If interested in a site about languages I would suggest http://www.rosettaproject.org
It is open to anyone who is willing to document rare (and not so rare) languages…
Bless you for the remark about loggingin. I think it’s a lost battle though – I’m absolutely the only person I know who distinguishes between ‘I go on line’ and ‘this is an online service’, even the professors of communication with whom I work write ‘I go online’!
At the dawn of onlineness it was always written as two words, be it noun, verb or adjective. Some of the earliest online folk were librarians, who used online services for searching. In library literature the move from “on line searching” to “online searching” was a conscious and deliberately propagated one, to make the word a unique searchable term.
You can’t defeat librarians (especially not at Trivial Pursuit) but even without that force of agglomeration it’s hard to stop two words always used together becoming one. I remember when “highschool” was a bizarre abomination.
I have no problem with “online”; the same transition has happened with “baseball” and a zillion other words. Verbs are different; they don’t get jammed together like substantives. You can write “logon function” if you like, and it won’t bother me, but if you write “Please logon” I don’t like it one bit.
I’m both a pedant and a pedant-hater. This time I must side with LH until phrases like “he logins”, “I loginned yesterday”, “I have always logined”, or “I don’t like loginning” also become commonplace (-:
Oops, it has been corrected to “log in” now. Actually it was a default entry that came with the software.
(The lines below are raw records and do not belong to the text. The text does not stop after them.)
(* ===== verification/EngineLimits.v ===== *)
(** * Resource limits of the collaboration engine

    [crates/collab-engine/src/limits.rs]: the constants, the [Limits] record
    and its validation, and the memory estimate of one room. *)

From stdpp Require Import base list numbers strings.
From Stdlib Require Import ZArith Lia.
From S2P Require Import Prelude.

Definition MAX_INPUT_BYTES : Z := 8 * 1024 * 1024.
Definition MAX_OUTPUT_BYTES : Z := MAX_INPUT_BYTES.
Definition MAX_LOAD_BYTES : Z := 32 * 1024 * 1024.
Definition MAX_FRAME_BYTES : Z := 48 * 1024 * 1024.
Definition MAX_TAIL_UPDATES : Z := 64.
Definition MAX_OPS : Z := 256.
Definition DEFAULT_TIMEOUT_MS : Z := 8000.
Definition MAX_CHILD_AS_BYTES : Z := 1024 * 1024 * 1024.
Definition MAX_OBSERVED_RSS_BYTES : Z := 512 * 1024 * 1024.
Definition MAX_CHILD_STACK_BYTES : Z := 8 * 1024 * 1024.
Definition MAX_PROJECT_JSON_BYTES : Z := 1024 * 1024.
Definition MAX_PROJECT_DEPTH : Z := 128.
Definition MAX_PROJECT_NODES : Z := 100000.
Definition MAX_PROJECT_STRING_BYTES : Z := MAX_PROJECT_JSON_BYTES.
Definition MIN_ROOM_MEMORY_RESERVATION_BYTES : Z := 16 * 1024 * 1024.
Definition PERSISTED_STATE_MEMORY_FACTOR : Z := 14.
Definition MIN_TIMEOUT_MS : Z := 1.
Definition MAX_TIMEOUT_MS : Z := 60000.
Definition MIN_CHILD_AS_BYTES : Z := 16 * 1024 * 1024.
Definition MIN_CHILD_STACK_BYTES : Z := 128 * 1024.

(** [u64::div_ceil]. *)
Definition div_ceil (a b : Z) : Z := a / b + (if 0 <? a mod b then 1 else 0).

Definition MAX_CHILD_CPU_SECS : Z := div_ceil MAX_TIMEOUT_MS 1000 * MAX_OPS.

Definition min_frame_bytes_for_input (decoded_bytes : Z) : Z :=
  sat_add_u64 (sat_add_u64 (sat_mul_u64 decoded_bytes 4) 2 / 3) 4096.

Record Limits := {
  max_input_bytes : Z;
  max_output_bytes : Z;
  max_load_bytes : Z;
  max_frame_bytes : Z;
  max_tail_updates : Z;
  max_ops : Z;
  max_project_json_bytes : Z;
  max_project_depth : Z;
  max_project_nodes : Z;
  max_project_string_bytes : Z;
  timeout_ms : Z;
  max_child_as_bytes : Z;
  max_observed_rss_bytes : Z;
  max_child_stack_bytes : Z;
}.

Definition limits_default : Limits := {|
  max_input_bytes := MAX_INPUT_BYTES;
  max_output_bytes := MAX_OUTPUT_BYTES;
  max_load_bytes := MAX_LOAD_BYTES;
  max_frame_bytes := MAX_FRAME_BYTES;
  max_tail_updates := MAX_TAIL_UPDATES;
  max_ops := MAX_OPS;
  max_project_json_bytes := MAX_PROJECT_JSON_BYTES;
  max_project_depth := MAX_PROJECT_DEPTH;
  max_project_nodes := MAX_PROJECT_NODES;
  max_project_string_bytes := MAX_PROJECT_STRING_BYTES;
  timeout_ms := DEFAULT_TIMEOUT_MS;
  max_child_as_bytes := MAX_CHILD_AS_BYTES;
  max_observed_rss_bytes := MAX_OBSERVED_RSS_BYTES;
  max_child_stack_bytes := MAX_CHILD_STACK_BYTES;
|}.

(** The messages of [validate]; the numbers they print are the arguments. *)
Inductive LimitsError :=
| Outside (field : string) (value lo hi : Z)
| MustEqual (output input : Z)
| RssExceedsAs (rss as_bytes : Z)
| CpuOutside (cpu : Z).

Definition cpu_budget_secs (l : Limits) : Z :=
  let per_op := Z.max (div_ceil (timeout_ms l) 1000) 1 in
  sat_mul_u64 per_op (max_ops l).

(** [if value < lo || value > hi { return Err(..) }] *)
Definition check_range (field : string) (value lo hi : Z) : result LimitsError unit :=
  if (value <? lo) || (hi <? value) then Err (Outside field value lo hi) else Ok tt.

(** [if value == 0 || value > hi { return Err(..) }] *)
Definition check_nonzero (field : string) (value hi : Z) : result LimitsError unit :=
  if (value =? 0) || (hi <? value) then Err (Outside field value 1 hi) else Ok tt.

Definition validate (l : Limits) : result LimitsError unit :=
  _ ← check_range "timeout_ms" (timeout_ms l) MIN_TIMEOUT_MS MAX_TIMEOUT_MS;
  _ ← check_nonzero "max_input_bytes" (max_input_bytes l) MAX_INPUT_BYTES;
  _ ← (if negb (max_output_bytes l =? max_input_bytes l)
       then Err (MustEqual (max_output_bytes l) (max_input_bytes l)) else Ok tt);
  _ ← check_range "max_load_bytes" (max_load_bytes l) (max_input_bytes l) MAX_LOAD_BYTES;
  let min_frame := min_frame_bytes_for_input (max_load_bytes l) in
  _ ← check_range "max_frame_bytes" (max_frame_bytes l) min_frame MAX_FRAME_BYTES;
  _ ← check_nonzero "max_tail_updates" (max_tail_updates l) MAX_TAIL_UPDATES;
  _ ← check_nonzero "max_ops" (max_ops l) MAX_OPS;
  _ ← check_nonzero "max_project_json_bytes" (max_project_json_bytes l) MAX_PROJECT_JSON_BYTES;
  _ ← check_nonzero "max_project_depth" (max_project_depth l) MAX_PROJECT_DEPTH;
  _ ← check_nonzero "max_project_nodes" (max_project_nodes l) MAX_PROJECT_NODES;
  _ ← check_nonzero "max_project_string_bytes" (max_project_string_bytes l) MAX_PROJECT_STRING_BYTES;
  _ ← check_range "max_child_as_bytes" (max_child_as_bytes l) MIN_CHILD_AS_BYTES MAX_CHILD_AS_BYTES;
  _ ← check_range "max_observed_rss_bytes" (max_observed_rss_bytes l) MIN_CHILD_AS_BYTES MAX_OBSERVED_RSS_BYTES;
  _ ← (if max_child_as_bytes l <? max_observed_rss_bytes l
       then Err (RssExceedsAs (max_observed_rss_bytes l) (max_child_as_bytes l)) else Ok tt);
  let cpu := cpu_budget_secs l in
  _ ← (if (cpu =? 0) || (MAX_CHILD_CPU_SECS <? cpu) then Err (CpuOutside cpu) else Ok tt);
  check_range "max_child_stack_bytes" (max_child_stack_bytes l) MIN_CHILD_STACK_BYTES MAX_CHILD_STACK_BYTES.

Definition room_memory_reservation_bytes (persisted_bytes : Z) : Z :=
  Z.max (sat_mul_u64 persisted_bytes PERSISTED_STATE_MEMORY_FACTOR) MIN_ROOM_MEMORY_RESERVATION_BYTES.

(** ** Facts *)

(** The fields as the Rust types bound them. *)
Definition limits_typed (l : Limits) : Prop :=
  is_u64 (max_input_bytes l) /\ is_u64 (max_output_bytes l) /\ is_u64 (max_load_bytes l) /\
  is_u64 (max_frame_bytes l) /\ is_u64 (max_tail_updates l) /\ is_u32 (max_ops l) /\
  is_u64 (max_project_json_bytes l) /\ is_u32 (max_project_depth l) /\ is_u32 (max_project_nodes l) /\
  is_u64 (max_project_string_bytes l) /\ is_u64 (timeout_ms l) /\ is_u64 (max_child_as_bytes l) /\
  is_u64 (max_observed_rss_bytes l) /\ is_u64 (max_child_stack_bytes l).

(** What a coherent configuration is. *)
Definition coherent (l : Limits) : Prop :=
  1 <= timeout_ms l <= 60000 /\
  1 <= max_input_bytes l <= MAX_INPUT_BYTES /\ max_output_bytes l = max_input_bytes l /\
  max_input_bytes l <= max_load_bytes l <= MAX_LOAD_BYTES /\
  (4 * max_load_bytes l + 2) / 3 + 4096 <= max_frame_bytes l <= MAX_FRAME_BYTES /\
  1 <= max_tail_updates l <= MAX_TAIL_UPDATES /\ 1 <= max_ops l <= MAX_OPS /\
  1 <= max_project_json_bytes l <= MAX_PROJECT_JSON_BYTES /\
  1 <= max_project_depth l <= MAX_PROJECT_DEPTH /\ 1 <= max_project_nodes l <= MAX_PROJECT_NODES /\
  1 <= max_project_string_bytes l <= MAX_PROJECT_STRING_BYTES /\
  MIN_CHILD_AS_BYTES <= max_child_as_bytes l <= MAX_CHILD_AS_BYTES /\
  MIN_CHILD_AS_BYTES <= max_observed_rss_bytes l <= MAX_OBSERVED_RSS_BYTES /\
  max_observed_rss_bytes l <= max_child_as_bytes l /\
  MIN_CHILD_STACK_BYTES <= max_child_stack_bytes l <= MAX_CHILD_STACK_BYTES.

Lemma check_range_Ok f v lo hi : check_range f v lo hi = Ok tt <-> lo <= v <= hi.
Proof.
  unfold check_range. destruct (Z.ltb_spec v lo), (Z.ltb_spec hi v); simpl; split; intros; try done; lia.
Qed.

Lemma check_nonzero_Ok f v hi : 0 <= v -> check_nonzero f v hi = Ok tt <-> 1 <= v <= hi.
Proof.
  intros. unfold check_nonzero. destruct (Z.eqb_spec v 0), (Z.ltb_spec hi v); simpl; split; intros; try done; lia.
Qed.

Lemma bind_unit_Ok {E} (m k : result E unit) : (_ ← m; k) = Ok tt <-> m = Ok tt /\ k = Ok tt.
Proof. destruct m as [[]|]; simpl; naive_solver. Qed.

Lemma if_err_Ok {E} (b : bool) (e : E) : (if b then Err e else Ok tt) = Ok tt <-> b = false.
Proof. destruct b; naive_solver. Qed.

Lemma min_frame_exact n :
  0 <= n <= MAX_LOAD_BYTES -> min_frame_bytes_for_input n = (4 * n + 2) / 3 + 4096.
Proof.
  unfold MAX_LOAD_BYTES, min_frame_bytes_for_input, sat_mul_u64, sat_add_u64, u64_max. intros.
  rewrite (Z.min_l (n * 4)), (Z.min_l (n * 4 + 2)), (Z.mul_comm n 4) by lia.
  rewrite Z.min_l; [done|]. assert ((4 * n + 2) / 3 <= 4 * n + 2) by (apply Z.div_le_upper_bound; lia). lia.
Qed.

Lemma div_ceil_spec a b : 0 <= a -> 0 < b -> a <= div_ceil a b * b < a + b.
Proof.
  intros. unfold div_ceil. pose proof (Z.div_mod a b ltac:(lia)). pose proof (Z.mod_pos_bound a b ltac:(lia)).
  destruct (Z.ltb_spec 0 (a mod b)); nia.
Qed.

(** The CPU budget of a coherent configuration never saturates and is within
    the engine's ceiling: the CPU check of [validate] cannot fail. *)
Lemma cpu_budget_bounds l :
  1 <= timeout_ms l <= 60000 -> 1 <= max_ops l <= MAX_OPS ->
  cpu_budget_secs l = div_ceil (timeout_ms l) 1000 * max_ops l /\ 1 <= cpu_budget_secs l <= MAX_CHILD_CPU_SECS.
Proof.
  intros Ht Ho. unfold MAX_OPS in Ho. pose proof (div_ceil_spec (timeout_ms l) 1000 ltac:(lia) ltac:(lia)).
  assert (Hd : 1 <= div_ceil (timeout_ms l) 1000 <= 60) by lia.
  unfold cpu_budget_secs, sat_mul_u64, u64_max. change MAX_CHILD_CPU_SECS with (60 * 256).
  rewrite Z.max_l, Z.min_l by nia. nia.
Qed.

Lemma validate_coherent l : limits_typed l -> validate l = Ok tt <-> coherent l.
Proof.
  intros (? & ? & ? & ? & ? & ? & ? & ? & ? & ? & ? & ? & ? & ?). unfold is_u64, is_u32 in *.
  unfold validate, coherent. cbv zeta. rewrite !bind_unit_Ok, !check_range_Ok, !if_err_Ok.
  rewrite !check_nonzero_Ok by tauto.
  rewrite negb_false_iff, Z.eqb_eq, Z.ltb_ge, orb_false_iff, Z.eqb_neq, Z.ltb_ge.
  change MIN_TIMEOUT_MS with 1. change MAX_TIMEOUT_MS with 60000.
  split.
  - intros (? & ? & ? & Hl & Hf & ?). rewrite min_frame_exact in Hf by lia. tauto.
  - intros (Ht & ? & ? & ? & ? & ? & Ho & ?). pose proof (cpu_budget_bounds l Ht Ho) as [_ Hc].
    rewrite min_frame_exact by lia. split_and!; try tauto; lia.
Qed.

(** ** Theorems *)

(** [validate] accepts exactly the coherent configurations, and in one every
    blob of at most [max_load_bytes] bytes fits a frame in base64 with at
    least 4,092 bytes left for the envelope, and the CPU budget is the exact product
    of per-operation seconds and operations. *)
Theorem validate_exact (l : Limits) :
  limits_typed l ->
  (validate l = Ok tt <-> coherent l) /\
  (validate l = Ok tt ->
     (forall n, 0 <= n <= max_load_bytes l -> 4 * div_ceil n 3 + 4092 <= max_frame_bytes l) /\
     cpu_budget_secs l = div_ceil (timeout_ms l) 1000 * max_ops l /\
     cpu_budget_secs l <= MAX_CHILD_CPU_SECS).
Proof.
  intros Ht. pose proof (validate_coherent l Ht) as Hv. split; [done|].
  intros Hc%Hv. destruct Hc as (Hti & _ & _ & _ & Hf & _ & Ho & _).
  destruct (cpu_budget_bounds l Hti Ho) as [Hc1 Hc2]. split_and!; [|done|apply Hc2].
  intros n Hn. pose proof (div_ceil_spec n 3 ltac:(lia) ltac:(lia)).
  assert ((4 * n + 2) / 3 <= (4 * max_load_bytes l + 2) / 3) by (apply Z.div_le_mono; lia).
  assert (4 * n <= 3 * ((4 * n + 2) / 3)) by (pose proof (Z.div_mod (4 * n + 2) 3 ltac:(lia)); pose proof (Z.mod_pos_bound (4 * n + 2) 3 ltac:(lia)); lia).
  lia.
Qed.

#[export] Instance limits_typed_dec l : Decision (limits_typed l).
Proof. unfold limits_typed, is_u64, is_u32. apply _. Defined.

Lemma validate_exact_witness : validate limits_default = Ok tt <-> coherent limits_default.
Proof. refine (proj1 (validate_exact limits_default _)). by_decide. Defined.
Unfortunately we had to disable anonymous editing because Chinese spammers were getting too annoying, but UniLang membership is completely free and getting an account on the Wiki doesn’t take 10 seconds. Also the Wiki is just one part of UniLang, you can see more at http://www.unilang.org
About logging on: I was recently asked about the difference between “to log on” and “to log in”, any ideas?
geoff
Bah! Language evolves, sometimes in interesting ways, sometimes in anoying ways. No living language is static, especially not English.